_WHAT IS REQUIRED_. Give the number of lines in the records below that contain the word "does", and nothing more.

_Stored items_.

╔══

Set Default Proof Using "Type*".

Module CsvFile.
(** ** What is read from: [io.Reader] and what its documentation promises *)
Class ByteReader (F : Type) := {
  FRead : Z → F → string * option readError * F;
  unread : F → string }.
(** [unread], the bytes still to come, is for fuel and statements only.  A read into [space] bytes gives some of them in
    order, at least one if it reports no error; it reports the end only when nothing is
    left, and does so from then on. *)
Class ByteReaderLaws (F : Type) `{ByteReader F} : Prop := {
  FRead_bytes space f bytes err f' : FRead space f = (bytes, err, f') → 0 < space →
    unread f = bytes +:+ unread f' ∧ Z.of_nat (String.length bytes) ≤ space ∧
    (err = None → bytes ≠ "") ∧ (err = Some EOF → unread f' = "");
  FRead_end space f : 0 < space → unread f = "" → ∃ f', FRead space f = ("", Some EOF, f') ∧ unread f' = "" }.

(** ** One record of a buffer *)
(** The record with its newline and what follows it; or the end of the buffer, inside
    quotes or not. *)
Inductive scanned : Type := Line (line rest : string) | EndOfBuffer (insideQuotes : bool).
Definition push (c : ascii) (r : scanned) : scanned :=
  match r with Line line rest => Line (String c line) rest | r => r end.
Section scan.
Context (QuoteChar EscapeChar : ascii).
(** [p1], [p2]: the byte before this one and the byte before that; a read before the
    buffer's start does not happen, the opening quote being no escape. *)
Fixpoint scan (insideQuotes : bool) (p2 p1 : option ascii) (buf : string) : scanned :=
  match buf with
  | "" => EndOfBuffer insideQuotes
  | String c buf' =>
      if insideQuotes then
        if negb (bool_decide (c = QuoteChar)) then push c (scan true p1 (Some c) buf')
        else if bool_decide (QuoteChar = EscapeChar) then
          match buf' with
          | String d buf'' =>
              if bool_decide (d = QuoteChar) then push c (push d (scan true (Some c) (Some d) buf''))
              else push c (scan false p1 (Some c) buf')
          | "" => push c (scan false p1 (Some c) buf')
          end
        else if bool_decide (p1 = Some EscapeChar) && negb (bool_decide (p2 = Some EscapeChar))
             then push c (scan true p1 (Some c) buf')
             else push c (scan false p1 (Some c) buf')
      else if bool_decide (c = NL) then Line NLs buf'
      else push c (scan (bool_decide (c = QuoteChar)) p1 (Some c) buf')
  end.
End scan.

(** ** The reader *)
Record Reader (F : Type) : Type := mkReader {
  QuoteChar : ascii; EscapeChar : ascii; bufLen : Z; file : F;
  remainingBuf : string; pendingBytes : string; eof : bool; lineCount : Z }.
Arguments mkReader {F}.
Arguments QuoteChar {F} r.
Arguments EscapeChar {F} r.
Arguments bufLen {F} r.
Arguments file {F} r.
Arguments remainingBuf {F} r.
Arguments pendingBytes {F} r.
Arguments eof {F} r.
Arguments lineCount {F} r.
(** [init]: the size of the buffer, which the environment may override. *)
Definition CSV_READER_MAX_BUFFER_SIZE (envMaxBufSize : string) : result Z :=
  if decide (envMaxBufSize = "") then Ok (32 * 1024 * 1024)
  else match ParseInt64 envMaxBufSize with
       | Some maxBufSize => Ok maxBufSize
       | None => Panic "Invalid value for CSV_READER_MAX_BUFFER_SIZE_BYTES"
       end.
Definition doubleQuote : ascii := ascii_of_nat 34.
Definition NewReader {F} (bufLen : Z) (f : F) : Reader F := mkReader doubleQuote doubleQuote bufLen f "" "" false 0.
Definition set_buf {F} (remaining pending : string) (r : Reader F) : Reader F :=
  mkReader (QuoteChar r) (EscapeChar r) (bufLen r) (file r) remaining pending (eof r) (lineCount r).
Definition set_file {F} (f : F) (pending : string) (atEnd : bool) (r : Reader F) : Reader F :=
  mkReader (QuoteChar r) (EscapeChar r) (bufLen r) f (remainingBuf r) pending atEnd (lineCount r).
Definition set_line {F} (remaining : string) (r : Reader F) : Reader F :=
  mkReader (QuoteChar r) (EscapeChar r) (bufLen r) (file r) remaining (pendingBytes r) (eof r) (lineCount r + 1).
(** [read]: line, remaining buffer, inside quotes, and whether the buffer ended first. *)
Definition read {F} (r : Reader F) (buf : string) : string * string * bool * bool :=
  match scan (QuoteChar r) (EscapeChar r) false None None buf with
  | Line line rest => (line, rest, false, false)
  | EndOfBuffer insideQuotes => ("", buf, insideQuotes, true)
  end.
(** The refill at [retry]: the bytes kept aside, then the file's next chunk. *)
Definition refill `{ByteReader F} (r : Reader F) : Reader F * option readError :=
  let n1 := Z.of_nat (String.length (pendingBytes r)) in
  if (0 <? n1) && (n1 =? bufLen r) then (r, Some (ReadErr "record larger than the buffer")) else
  let '(bytes, err, f) := FRead (bufLen r - n1) (file r) in
  match err with
  | Some (ReadErr m) => (set_file f "" (eof r) r, Some (ReadErr m))
  | _ => (set_buf (pendingBytes r +:+ bytes) "" (set_file f "" (eof r || bool_decide (err = Some EOF)) r), None)
  end.
(** [Read]; [None]: out of fuel. *)
Fixpoint Read `{ByteReader F} (fuel : nat) (skippedByteCount : Z) (r : Reader F)
    : option ((string * Z * option readError) * Reader F) :=
  match fuel with
  | O => None
  | S fuel =>
      let '(r, err) := if decide (remainingBuf r = "") then refill r else (r, None) in
      match err with
      | Some e => Some (("", skippedByteCount, Some e), r)
      | None =>
          if bool_decide (remainingBuf r = "") && eof r then Some (("", skippedByteCount, Some EOF), r) else
          let '(line, remaining, insideQuotes, endOfBuffer) := read r (remainingBuf r) in
          if (String.length remaining =? String.length (remainingBuf r))%nat && eof r then
            if (insideQuotes : bool) then Some (("", skippedByteCount, Some (ReadErr "unterminated quoted field")), r)
            else Some ((remainingBuf r, skippedByteCount, None), set_buf "" (pendingBytes r) r)
          else if (endOfBuffer : bool) then Read fuel skippedByteCount (set_buf "" (pendingBytes r +:+ remaining) r)
          else
            let r := set_line remaining r in
            if decide (line = NLs) then Read fuel (skippedByteCount + 1) r
            else Some ((line, skippedByteCount, None), r)
      end
  end.

(** ** The data file *)
Record CsvDataFile (F : Type) : Type := mkCsv { reader : Reader F; c_bytesRead : Z; c_Header : string }.
Arguments mkCsv {F}.
Arguments reader {F} c.
Arguments c_bytesRead {F} c.
Arguments c_Header {F} c.
(** The bytes a reader has not returned yet. *)
Definition unreadAll `{ByteReader F} (r : Reader F) : string := remainingBuf r +:+ pendingBytes r +:+ unread (file r).
(** Enough for [Read]: a turn returns, or skips a newline, or takes bytes from the file. *)
Definition readFuel `{ByteReader F} (r : Reader F) : nat :=
  (String.length (unreadAll r) + String.length (unread (file r)) + 3)%nat.
(** The loop of [NextLine]. *)
Fixpoint next_row `{ByteReader F} (fuel : nat) (r : Reader F) (currentBytesRead : Z)
    : option ((string * Z * option readError) * Reader F) :=
  match fuel with
  | O => None
  | S fuel =>
      match Read (readFuel r) 0 r with
      | None => None
      | Some ((line, skippedByteCount, err), r) =>
          let currentBytesRead := currentBytesRead + (Z.of_nat (String.length line) + skippedByteCount) in
          match err with
          | Some e => Some (("", -1, Some e), r)
          | None => if isRow line then Some ((TrimNL line, currentBytesRead, None), r)
                    else next_row fuel r currentBytesRead
          end
      end
  end.
Definition csv_NextLine `{ByteReader F} (df : CsvDataFile F) : (string * Z * option readError) * CsvDataFile F :=
  match next_row (S (String.length (unreadAll (reader df)))) (reader df) 0 with
  | Some ((line, n, None), r) => ((line, n, None), mkCsv r (c_bytesRead df + n) (c_Header df))
  | Some (x, r) => (x, mkCsv r (c_bytesRead df) (c_Header df))
  | None => (("", -1, Some (ReadErr "out of fuel")), df)
  end.
#[global] Instance CsvDataFile_DataFile `{ByteReader F} : DataFile (CsvDataFile F) := {
  NextLine := csv_NextLine;
  GetBytesRead := c_bytesRead;
  ResetBytesRead df b := mkCsv (reader df) b (c_Header df) }.
Definition GetHeader `{ByteReader F} (df : CsvDataFile F) : result string * CsvDataFile F :=
  if decide (c_Header df = "") then
    match NextLine df with
    | ((line, _, None), df) => (Ok line, mkCsv (reader df) (c_bytesRead df) line)
    | ((_, _, Some _), df) => (Panic "finding header for csvdata file", df)
    end
  else (Ok (c_Header df), df).
(** A descriptor's quote and escape characters, where it has them. *)
Definition newCsvDataFile {F} (bufLen : Z) (f : F) (quoteChar escapeChar : option ascii) : CsvDataFile F :=
  let r := NewReader bufLen f in
  mkCsv (mkReader (default (QuoteChar r) quoteChar) (default (EscapeChar r) escapeChar) (CsvFile.bufLen r) (file r)
           (remainingBuf r) (pendingBytes r) (eof r) (lineCount r)) 0 "".

(** ** The records of a whole file *)
(** The newlines before a record. *)
Fixpoint leadingNLs (U : string) : nat * string :=
  match U with
  | String c U' => if bool_decide (c = NL) then let '(k, rest) := leadingNLs U' in (S k, rest) else (O, U)
  | "" => (O, "")
  end.
(** What a read returns, and what is left: a record with its newline, the rest of the
    file without one, the end, or an open quote. *)
Definition nextRecord (Q E : ascii) (U : string) : (string * Z * option readError) * string :=
  let '(k, U) := leadingNLs U in
  if decide (U = "") then (("", Z.of_nat k, Some EOF), "")
  else match scan Q E false None None U with
       | Line line rest => ((line, Z.of_nat k, None), rest)
       | EndOfBuffer false => ((U, Z.of_nat k, None), "")
       | EndOfBuffer true => (("", Z.of_nat k, Some (ReadErr "unterminated quoted field")), U)
       end.
(** The record fits the buffer: with its newline; without one, with a byte to spare. *)
Definition recordFits (Q E : ascii) (bufLen : Z) (U : string) : bool :=
  let U := (leadingNLs U).2 in
  match scan Q E false None None U with
  | Line line _ => Z.of_nat (String.length line) <=? bufLen
  | EndOfBuffer _ => Z.of_nat (String.length U) <? bufLen
  end.

(** ** Lemmas: scanning *)
Section scan_lemmas.
Context (Q E : ascii).
Lemma scan_close p2 p1 c d U :
  bool_decide (c = Q) = true → bool_decide (Q = E) = true → bool_decide (d = Q) = false →
  scan Q E true p2 p1 (String c (String d U)) = push c (scan Q E false p1 (Some c) (String d U)).
Proof. intros H1 H2 H3. cbn. by rewrite H1, H2, H3. Qed.
(** What is found is a prefix that ends with a newline, and what follows it does not matter. *)
Lemma scan_line iq p2 p1 U line rest : scan Q E iq p2 p1 U = Line line rest →
  U = line +:+ rest ∧ (∃ l, line = l +:+ NLs) ∧ ∀ y, scan Q E iq p2 p1 (line +:+ y) = Line line y.
Proof.
  assert (∀ n iq p2 p1 U line rest, (String.length U ≤ n)%nat → scan Q E iq p2 p1 U = Line line rest →
    U = line +:+ rest ∧ (∃ l, line = l +:+ NLs) ∧ ∀ y, scan Q E iq p2 p1 (line +:+ y) = Line line y) as H.
  2:{ by apply (H (String.length U)). }
  clear iq p2 p1 U line rest. induction n as [|n IH]; intros iq p2 p1 [|c U] line rest Hn; [done|by apply Nat.nle_succ_0 in Hn|done|].
  assert (∀ iq p2 p1 line0, push c (scan Q E iq p2 p1 U) = Line line0 rest → ∃ line', line0 = String c line' ∧
    U = line' +:+ rest ∧ (∃ l, line' = l +:+ NLs) ∧ ∀ y, scan Q E iq p2 p1 (line' +:+ y) = Line line' y) as Hpush.
  { intros iq' p2' p1' line0. destruct (scan Q E iq' p2' p1' U) as [line' rest'|] eqn:Hs; [|done]. cbn. intros [= <- <-].
    exists line'. split; [done|]. eapply IH; [|exact Hs]. cbn in Hn. lia. }
  assert (∀ line', (∃ l, line' = l +:+ NLs) → ∃ l, String c line' = l +:+ NLs) as Hnl by (intros ? [l ->]; by exists (String c l)).
  cbn [scan]. destruct iq.
  - destruct (bool_decide (c = Q)) eqn:Hc; cbn [negb].
    2:{ intros (line' & -> & -> & Hl & Hy)%Hpush. split_and!; [done|by apply Hnl|]. intros y. cbn. by rewrite Hc, Hy. }
    destruct (bool_decide (Q = E)) eqn:HQ.
    + destruct U as [|d U]; [done|]. destruct (bool_decide (d = Q)) eqn:Hd.
      * destruct (scan Q E true (Some c) (Some d) U) as [line' rest'|] eqn:Hs; [|done]. cbn. intros [= <- <-].
        destruct (IH _ _ _ _ _ _ (le_S_n _ _ (Nat.le_trans _ _ _ (Nat.le_succ_diag_r _) Hn)) Hs) as (-> & [l ->] & Hy). split_and!; [done|by exists (String c (String d l))|].
        intros y. cbn. by rewrite Hc, HQ, Hd, Hy.
      * intros (line' & -> & HU & [l ->] & Hy)%Hpush. assert (∃ l', l +:+ NLs = String d l') as [l' Hl'].
        { destruct l as [|x l]; cbn in *; injection HU as -> _; eauto. }
        rewrite HU. split_and!; [done|apply Hnl; by exists l|]. intros y. specialize (Hy y). rewrite Hl' in *. cbn [String.append] in *.
        by rewrite scan_close, Hy.
    + destruct (bool_decide (p1 = Some E) && _) eqn:He; intros (line' & -> & -> & Hl & Hy)%Hpush; (split_and!; [done|by apply Hnl|]);
        intros y; cbn; by rewrite Hc, HQ, He, Hy.
  - destruct (bool_decide (c = NL)) eqn:Hc.
    { intros [= <- <-]. apply bool_decide_eq_true in Hc as ->. split_and!; [done|by exists ""|done]. }
    intros (line' & -> & -> & Hl & Hy)%Hpush. split_and!; [done|by apply Hnl|]. intros y. cbn. by rewrite Hc, Hy.
Qed.
Lemma scan_line_nonempty iq p2 p1 U line rest : scan Q E iq p2 p1 U = Line line rest → (1 ≤ String.length line)%nat.
Proof. intros (_ & [l ->] & _)%scan_line. rewrite str_length_app. cbn. lia. Qed.
(** A record found in a prefix is the record of the whole. *)
Lemma scan_more iq p2 p1 b x line rest : scan Q E iq p2 p1 b = Line line rest → scan Q E iq p2 p1 (b +:+ x) = Line line (rest +:+ x).
Proof. intros (-> & _ & H)%scan_line. by rewrite str_app_assoc. Qed.
(** Where the buffer ends first, the record is longer than the buffer. *)
Lemma scan_longer iq p2 p1 b x line rest iq' :
  scan Q E iq p2 p1 b = EndOfBuffer iq' → scan Q E iq p2 p1 (b +:+ x) = Line line rest → (String.length b < String.length line)%nat.
Proof.
  intros Hb (Heq & _ & Hy)%scan_line. destruct (Nat.lt_ge_cases (String.length b) (String.length line)) as [|Hle]; [done|].
  assert (∃ y, b = line +:+ y) as [y ->].
  { clear Hb Hy. revert line Heq Hle. induction b as [|c b IH]; intros [|d line] Heq Hle; cbn in *; [by exists ""|lia|by eexists|].
    injection Heq as -> Heq. destruct (IH line Heq ltac:(lia)) as [y ->]. by exists y. }
  by rewrite Hy in Hb.
Qed.
(** Outside quotes a newline is a record of its own. *)
Lemma scan_first c U : scan Q E false None None (String c U) =
  if bool_decide (c = NL) then Line NLs U else push c (scan Q E (bool_decide (c = Q)) None (Some c) U).
Proof. done. Qed.
Lemma leadingNLs_id U line rest : scan Q E false None None U = Line line rest → line ≠ NLs → leadingNLs U = (0%nat, U).
Proof. destruct U as [|c U]; [done|]. rewrite scan_first. cbn [leadingNLs]. destruct (bool_decide (c = NL)); [by intros [= <- <-]|done]. Qed.
Lemma leadingNLs_end U iq : scan Q E false None None U = EndOfBuffer iq → leadingNLs U = (0%nat, U).
Proof. destruct U as [|c U]; [done|]. rewrite scan_first. cbn [leadingNLs]. by destruct (bool_decide (c = NL)). Qed.
Lemma leadingNLs_NL U rest : scan Q E false None None U = Line NLs rest → U = NLs +:+ rest.
Proof. by intros (-> & _)%scan_line. Qed.
End scan_lemmas.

╚══

_OUTPUT BELOW_. 3